> AIM OF THE EXERCISE
Given the material below, output exactly the lines from the line with "Definition RetryStrategy_default : RetryStrategy" to the line with "interval else None)", both ends included, and no other lines.

# # # # #

(** The sessions of a tenant in the local layer. *)
Definition get_tenant_sessions (c : CachedSessions) (tenant : string) : list string :=
  sn_session_id <$> List.filter (λ s, bool_decide (sn_tenant_id s = tenant)) (lru_entries (sh_local c)).*2.
Fixpoint delete_each (c : CachedSessions) (ids : list string) (r : R) : R * CachedSessions * Result unit string :=
  match ids with
  | [] => (r, c, Ok tt)
  | id :: ids =>
      match cached_session_delete c id r with
      | (r, c, Ok _) => delete_each c ids r
      | (r, c, Err e) => (r, c, Err e)
      end
  end.
Definition delete_tenant_sessions (c : CachedSessions) (tenant : string) (r : R) : R * CachedSessions * Result Z string :=
  let ids := get_tenant_sessions c tenant in
  match delete_each c ids r with
  | (r, c, Ok _) => (r, c, Ok (zlen ids))
  | (r, c, Err e) => (r, c, Err e)
  end.
End CachedSessions.

(** ** Durations as floats *)

Definition f64_sub (x y : f64) : f64 := SFsub 53 1024 x y.
(** [x as i32] for an unsigned 32-bit number. *)
Definition as_i32 (z : Z) : Z := if bool_decide (z < 2 ^ 31)%Z then z else (z - 2 ^ 32)%Z.

(** ** Retry strategies of the queue ([uhorse-queue/src/retry.rs]) *)

(** [Duration::as_secs_f64]. *)
Definition as_secs_f64 (d : duration) : f64 :=
  f64_add (f64_of_Z (d / nanos_per_sec)) (f64_div (f64_of_Z (d mod nanos_per_sec)) (f64_of_Z nanos_per_sec)).
(** The nearest integer to [a / b], the even one when two are. *)
Definition div_nearest (a b : Z) : Z :=
  let q := (a / b)%Z in
  let r := (2 * (a mod b))%Z in
  if bool_decide (r < b)%Z || (bool_decide (r = b) && Z.even q) then q else (q + 1)%Z.
(** [Duration::from_secs_f64]: to the nearest nanosecond; [None] is the panic of a
    negative number, one that is too large, or none at all. *)
Definition from_secs_f64 (x : f64) : option duration :=
  match x with
  | S754_zero _ => Some 0%Z
  | S754_finite false m e =>
      let n := if bool_decide (0 ≤ e)%Z then (Zpos m * nanos_per_sec * 2 ^ e)%Z
               else div_nearest (Zpos m * nanos_per_sec) (2 ^ (- e)) in
      if bool_decide (n / nanos_per_sec ≤ u64_max)%Z then Some n else None
  | _ => None
  end.

Inductive RetryStrategy :=
| NoRetry
| FixedRetry (interval : duration) (max_retries : Z)
| ExponentialBackoff (initial_interval : duration) (multiplier : f64) (max_interval : duration) (max_retries : Z)
| CustomRetry (intervals : list duration).
Definition exponential_backoff (max_retries : Z) : RetryStrategy :=
  ExponentialBackoff (millis 100) (f64_of_Z 2) (seconds 60) max_retries.
Definition RetryStrategy_default : RetryStrategy := exponential_backoff 3.

(** The outer option is a panic. *)
Definition get_delay `{Powi} (s : RetryStrategy) (attempt : Z) : option (option duration) :=
  match s with
  | NoRetry => Some None
  | FixedRetry interval max => Some (if bool_decide (attempt < max)%Z then Some interval else None)
  | ExponentialBackoff initial multiplier cap max =>
      if bool_decide (attempt < max)%Z then
        let delay := f64_mul (as_secs_f64 initial) (powi multiplier (as_i32 attempt)) in
        Some <$> from_secs_f64 (f32_min delay (as_secs_f64 cap))
      else Some None
  | CustomRetry intervals => Some (intervals !! Z.to_nat attempt)
  end.
Definition has_retry `{Powi} (s : RetryStrategy) (attempt : Z) : option bool :=
  (λ d, bool_decide (is_Some d)) <$> get_delay s attempt.
Definition strategy_max_retries (s : RetryStrategy) : Z :=
  match s with
  | NoRetry => 0
  | FixedRetry _ max | ExponentialBackoff _ _ _ max => max
  | CustomRetry intervals => wrap 32 (zlen intervals)
  end.

Record QueueRetryPolicy := MkQueueRetryPolicy { qr_strategy : RetryStrategy; qr_jitter : f64 }.
Definition QueueRetryPolicy_new : QueueRetryPolicy := MkQueueRetryPolicy RetryStrategy_default (f64_lit 1 10).
Definition with_strategy (s : RetryStrategy) (p : QueueRetryPolicy) : QueueRetryPolicy :=
  MkQueueRetryPolicy s (qr_jitter p).
(** [clamp] between 0 and 1 leaves NaN. *)
Definition with_jitter (j : f64) (p : QueueRetryPolicy) : QueueRetryPolicy :=
  MkQueueRetryPolicy (qr_strategy p)
    (if SFltb j f32_zero then f32_zero else if SFltb (f64_of_Z 1) j then f64_of_Z 1 else j).
(** [random] is drawn from 0 to 1. *)
Definition retry_delay `{Powi} (p : QueueRetryPolicy) (attempt : Z) (random : f64) : option (option duration) :=
  match get_delay (qr_strategy p) attempt with
  | None => None
  | Some None => Some None
  | Some (Some base) =>
      let factor := f64_add (f64_sub (f64_of_Z 1) (f64_div (qr_jitter p) (f64_of_Z 2))) (f64_mul random (qr_jitter p)) in
      Some <$> from_secs_f64 (f64_mul (as_secs_f64 base) factor)
  end.

(** * Theorems *)

(** ** The black list *)

Section LocalBlacklist.
Context `{RedisServer R, StoredJson BlacklistedToken}.

Inductive blacklist_op := BlAdd (now : Z) (t : BlacklistedToken) | BlRemove (id : string) | BlCheck (id : string) | BlCleanup | BlClear.
Definition blacklist_step (x : R * TokenBlacklist) (op : blacklist_op) : R * TokenBlacklist :=
  match op with
  | BlAdd now t => (blacklist_add now x.2 t x.1).1
  | BlRemove id => (blacklist_remove x.2 id x.1).1
  | BlCheck id => (is_blacklisted x.2 id x.1).1
  | BlCleanup => (x.1, (blacklist_cleanup x.2).1)
  | BlClear => (blacklist_clear x.2 x.1).1
  end.
Definition listed_after (id : string) (listed : bool) (op : blacklist_op) : bool :=
  match op with
  | BlAdd _ t => if bool_decide (bt_token_id t = id) then true else listed
  | BlRemove id' => if bool_decide (id' = id) then false else listed
  | BlClear => false
  | _ => listed
  end.

(** Without a server a token is listed exactly when the last word on it was that it
    is; that it expired, or that the clean-up ran, makes no difference. *)
Theorem local_blacklist_exact p ops r id :
  let '(r', b) := foldl blacklist_step (r, TokenBlacklist_new_local p) ops in
  is_blacklisted b id r' = (r', b, Ok (foldl (listed_after id) false ops)).
Proof.
  assert (∀ x, tb_redis x.2 = None →
    let '(r', b) := foldl blacklist_step x ops in
    is_blacklisted b id r' = (r', b, Ok (foldl (listed_after id) (bool_decide (id ∈ tb_local x.2)) ops))) as K.
  { induction ops as [|op ops IH]; intros [r0 b] Hn; simpl in *.
    - unfold is_blacklisted. rewrite Hn. by case_bool_decide.
    - assert (tb_redis (blacklist_step (r0, b) op).2 = None ∧
        bool_decide (id ∈ tb_local (blacklist_step (r0, b) op).2) = listed_after id (bool_decide (id ∈ tb_local b)) op) as [En E].
      { destruct op as [now t|id'|id'| |]; simpl;
          unfold blacklist_add, blacklist_remove, is_blacklisted, blacklist_clear; simpl; rewrite ?Hn; simpl.
        - split; [done|]. repeat case_bool_decide; set_solver.
        - split; [done|]. repeat case_bool_decide; set_solver.
        - case_bool_decide; done.
        - done.
        - split; [done|]. by apply bool_decide_eq_false_2, not_elem_of_empty. }
      specialize (IH (blacklist_step (r0, b) op) En). by rewrite E in IH. }
  specialize (K (r, TokenBlacklist_new_local p) eq_refl). simpl in K. by rewrite bool_decide_eq_false_2 in K by apply not_elem_of_empty.
Qed.

(** A token found once stays listed here: the server is not asked again, so a
    removal elsewhere is not seen. *)
Theorem local_listing_hides_server b id r r' b' r2 :
  is_blacklisted b id r = (r', b', Ok true) → is_blacklisted b' id r2 = (r2, b', Ok true).
Proof.
  intros E. assert (id ∈ tb_local b') as Hin; [|unfold is_blacklisted; by rewrite bool_decide_true].
  revert E. unfold is_blacklisted. case_bool_decide; [by intros [= _ <-]|]. destruct (tb_redis b) as [c|]; [|done].
  destruct (redis_exists c _ r) as [r1 [[]|e]]; [|done..]. intros [= _ <-]. simpl. set_solver.
Qed.

(** A token whose time is over is listed on the server for the default time. *)
Theorem expired_token_listed_anew now b c t data r :
  tb_redis b = Some c → (bt_expires_at t ≤ now)%Z → to_bytes t = Ok data →
  (blacklist_add now b t r).1.1 =
  (redis_set_with_ttl c (blacklist_key (bt_token_id t)) data (tb_default_ttl b) r).1.
Proof.
  intros Hc He Hd. unfold blacklist_add. rewrite Hc, Hd, Z.max_l, bool_decide_true by (done || lia).
  by destruct (redis_set_with_ttl _ _ _ _ _).
Qed.
End LocalBlacklist.

(** ** Times to live *)

(** What Redis documents: connecting and reading leave the times to live alone, and
    [EXPIRE] sets one from now. *)
Class RedisLaws (R : Type) `{!RedisServer R} := {
  rd_now : R → Z;
  rd_deadline : R → string → option Z;
  rd_connect_keeps r r' : rd_connect r = (r', Ok tt) → rd_deadline r' = rd_deadline r;
  rd_get_keeps r k r' x : rd_get r k = (r', x) → rd_deadline r' = rd_deadline r;
  rd_setex_sets r k v ttl r' : rd_setex r k v ttl = (r', Ok tt) → rd_deadline r' k = Some (rd_now r' + ttl)%Z;
  rd_expire_sets r k ttl r' : rd_expire r k ttl = (r', Ok 1%Z) → rd_deadline r' k = Some (rd_now r' + ttl)%Z
}.

Section TimesToLive.
Context `{RedisLaws R}.

(** With the default policy, reading a value from the server gives it the default
    time to live, whatever it was stored with: a session stored for an hour, or a
    listing stored until its token expires, is gone five minutes after it is read. *)
Theorem reading_resets_ttl c key r r' v :
  cy_refresh_ttl_on_access (rc_policy c) = true → redis_get c key r = (r', Ok (Some v)) →
  (∀ r1 r2 n, rd_expire r1 (build_key c key) (cy_default_ttl (rc_policy c)) = (r2, n) → n = Ok 1%Z) →
  rd_deadline r' (build_key c key) = Some (rd_now r' + cy_default_ttl (rc_policy c))%Z.
Proof.
  intros Hp. unfold redis_get, connected. destruct (rd_connect r) as [r1 [[]|e]]; [|done].
  destruct (rd_get r1 (build_key c key)) as [r2 [[x|]|e]]; [|done..]. rewrite Hp. intros [= <- _] He.
  destruct (rd_expire r2 _ _) as [r3 n] eqn:Ee. simpl. rewrite (He _ _ _ Ee) in Ee. by eapply rd_expire_sets.
Qed.
End TimesToLive.

(** ** Sessions *)

(** What the container promises: what was put last is there, what was taken out is
    not, and changing a value changes only it. *)
Class LruLaws (L V : Type) `{!Lru L V} := {
  lru_put_update l k v f : (lru_update (lru_put l k v) k f).2 = Some (f v);
  lru_put_contains l k v : lru_contains (lru_put l k v) k = true;
  lru_pop_update l k f : lru_update (lru_pop l k) k f = (lru_pop l k, None);
  lru_contains_update l k f : lru_contains l k = true ↔ is_Some (lru_update l k f).2
}.

Section Sessions.
Context `{JV : JsonValue, RedisServer R, LL : LruLaws L SessionData, !StoredJson SessionData}.

(** A session that was set is found, whatever the server does with it. *)
Theorem set_then_get_session now (c : CachedSessions) s r r1 c1 x :
  cached_session_set c s r = (r1, c1, x) →
  (cached_session_get now c1 (sn_session_id s) r1).2 = Ok (Some (touch_session now s)).
Proof.
  intros E. assert (sh_local c1 = lru_put (sh_local c) (sn_session_id s) s) as El.
  { revert E. unfold cached_session_set. destruct (sh_redis c) as [rc|]; [|by intros [= _ <- _]].
    destruct (to_bytes s); [destruct (redis_set_with_ttl _ _ _ _ _)|]; by intros [= _ <- _]. }
  unfold cached_session_get. rewrite El. pose proof (lru_put_update (sh_local c) (sn_session_id s) s (touch_session now)) as P.
  by destruct (lru_update _ _ _) as [l [y|]]; simplify_eq/=.
Qed.
(* ===== verification/Siem.v ===== *)
(** Security events ([crates/uhorse-siem/src]): the alert rules with their counters,
    the export of audit events and the clients of Splunk and Datadog.  The JSON
    texts, the formatted dates and the outcomes of requests are parameters. *)
From S2P Require Import Prelude Text Json.

Inductive SiemError :=
| SiemExport (m : string) | SiemSplunk (m : string) | SiemDatadog (m : string) | SiemAlert (m : string)
| SiemSerialization (m : string) | SiemHttp (m : string) | SiemIo (m : string).
Definition SiemError_display (e : SiemError) : string :=
  match e with
  | SiemExport m => "Export error: " +:+ m
  | SiemSplunk m => "Splunk error: " +:+ m
  | SiemDatadog m => "Datadog error: " +:+ m
  | SiemAlert m => "Alert error: " +:+ m
  | SiemSerialization m => "Serialization error: " +:+ m
  | SiemHttp m => "HTTP error: " +:+ m
  | SiemIo m => "IO error: " +:+ m
  end.

(** ** Audit events and their export ([export.rs]) *)

Section Exports.
Context `{JsonValue}.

# # # # #

> ANSWER AREA
Definition RetryStrategy_default : RetryStrategy := exponential_backoff 3.

(** The outer option is a panic. *)
Definition get_delay `{Powi} (s : RetryStrategy) (attempt : Z) : option (option duration) :=
  match s with
  | NoRetry => Some None
  | FixedRetry interval max => Some (if bool_decide (attempt < max)%Z then Some interval else None)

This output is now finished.